Studs Terkel, the eternally optimistic author of Hope Dies Last was always a champion of the little guy. The health care legislation we can expect from Congress still leaves millions of Americans uninsured, does nothing to lower premiums and certainly does nothing to increase access to health care in under served areas. Studs must be rolling in his grave.
Farmers and other rural residents are severely limited in their access to health care. Rural hospitals and clinics have been taken over by health care corporations, closed or merged, their services outsourced. Small town doctors in private practice are, in many cases, forced by the inherent economics of the insurance bureaucracy, to become part of the corporate system.

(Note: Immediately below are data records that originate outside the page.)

(* ===== verification/Udp.v ===== *)
(** * [src/src/udp.rs]: UDP sockets *)
From S2P Require Import Prelude Env Kinds Net.

Record UdpSocket : Type := mkUdpSocket { u_sock : Sock }.

Definition UdpSocket_read (u : UdpSocket) (n : nat) : M World (io_result (list Z) * UdpSocket) :=
  let (r, s) := sock_recv n (u_sock u) in ret (r, mkUdpSocket s).

Definition UdpSocket_write (u : UdpSocket) (b : Buf) : M World (io_result Z * UdpSocket) :=
  let (r, s) := sock_write b (u_sock u) in ret (r, mkUdpSocket s).

Definition UdpSocket_register (u : UdpSocket) (token : Z) : M World () :=
  unwrap_io (syscall (SysRegister (sk_fd (u_sock u)) token)).

Definition UdpSocket_deregister (u : UdpSocket) : M World () :=
  unwrap_io (syscall (SysDeregister (sk_fd (u_sock u)))).

Definition UdpSocket_print_new_stream (u : UdpSocket) : M World () :=
  let fd := sk_fd (u_sock u) in
  let! _ := query fd LocalAddr in
  let! _ := query fd PeerAddr in
  let! _ := query fd SendBufferSize in
  query fd RecvBufferSize.

#[export] Instance UdpSocket_Stream : Stream UdpSocket := {
  stream_read := UdpSocket_read;
  stream_write := UdpSocket_write;
  stream_fd u := sk_fd (u_sock u);
  stream_register := UdpSocket_register;
  stream_deregister := UdpSocket_deregister;
  stream_print_new := UdpSocket_print_new_stream;
  socket_type _ := Done UDP;
  backlog u := in_measure (sk_in (u_sock u))
}.

#[export] Instance UdpSocket_StreamLaws : StreamLaws UdpSocket.
Proof.
  split; cbn [stream_read stream_write stream_fd socket_type backlog UdpSocket_Stream].
  - intros s n w. unfold UdpSocket_read, ret. destruct (sock_recv n (u_sock s)). by eauto.
  - intros s n w r s' w' Hn. unfold UdpSocket_read, ret.
    destruct (sock_recv n (u_sock s)) as [r0 s0] eqn:E. intros [= <- <- <-]. simpl.
    destruct (sock_recv_measure _ _ _ _ E) as [(-> & _)|?]; auto.
  - intros s n w r s' w'. unfold UdpSocket_read, ret.
    destruct (sock_recv n (u_sock s)) eqn:E. intros [= <- <- <-].
    by apply sock_recv_keeps_id in E.
  - intros s n w bs s' w'. unfold UdpSocket_read, ret.
    destruct (sock_recv n (u_sock s)) eqn:E. intros [= -> <- <-].
    by apply sock_recv_bounded in E.
  - intros s b w r s' w'. unfold UdpSocket_write, ret.
    destruct (sock_write b (u_sock s)) eqn:E. intros [= <- <- <-].
    by apply sock_write_keeps_id in E.
  - intros s b w k s' w' Hb. unfold UdpSocket_write, ret.
    destruct (sock_write b (u_sock s)) eqn:E. intros [= -> <- <-].
    by apply sock_write_bounded in E.
Qed.

(** [connect]: the socket announces itself with a [hello] datagram. *)
Definition connect (u : UdpSocket) : M World (io_result UdpSocket) :=
  let fd := sk_fd (u_sock u) in
  let! _ := unwrap_io (syscall (SysBind fd)) in
  let! _ := unwrap_io (syscall (SysConnect fd)) in
  let! (r, u') := UdpSocket_write u (buf_of (bytes_of "hello")) in
  match r with IoOk _ => ret (IoOk u') | IoErr e => ret (IoErr e) end.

Is this bad for rural residents? It forces us to use larger urban hospitals, which, for those of us with inadequate or no insurance, is unaffordable. It also takes away the availability of adequate local care and doctors who see patients as people, not as a compilation of statistics and test results to be run through the system in assembly line fashion.
I remember the days of the family doctor making house calls, the local hospital where we could get stitched up, have babies and minor surgery. Part of the hospital was a nursing home that provided seniors the opportunity to stay in their small town when they needed care. The doctors were not rich, but they were loved, respected and a part of the community.
I can get health insurance from a number of private insurance companies, unlike urban markets where competition is often limited to only a few corporate insurance providers. Problem is, I and roughly 46 million other Americans cannot afford insurance, whether we are rural or urban.
In rural areas, health care is an acute problem. Rural residents are twice as likely to be uninsured as urban Americans. Farmers and ranchers are four times as likely to be “underinsured”, (covered by insurance with reduced benefits and high deductibles) and our access to health care is often limited.
The American Academy of Family Physicians noted that in choosing their practice site, graduating physicians rated factors such as family, culture, community and schools ahead of income potential. While many doctors might shun rural family practice for higher paying specialties or prefer the social life of the city, most of us would much prefer a physician who saw community and people as more important than money. After all, that is what drives most small farmers and rural folk.
The Medical Group Management Association, in its 2008 compensation report indicated that family physicians and general surgeons who worked in private practice tended to make more than those who worked for hospitals, so the income potential is there. However, due to the pressures of collecting insurance reimbursement, paperwork, dealing with the uninsured and caring for those who, due to lack of insurance coverage, are unable to seek preventative care and to pay for subsequent illnesses, rural areas are less appealing.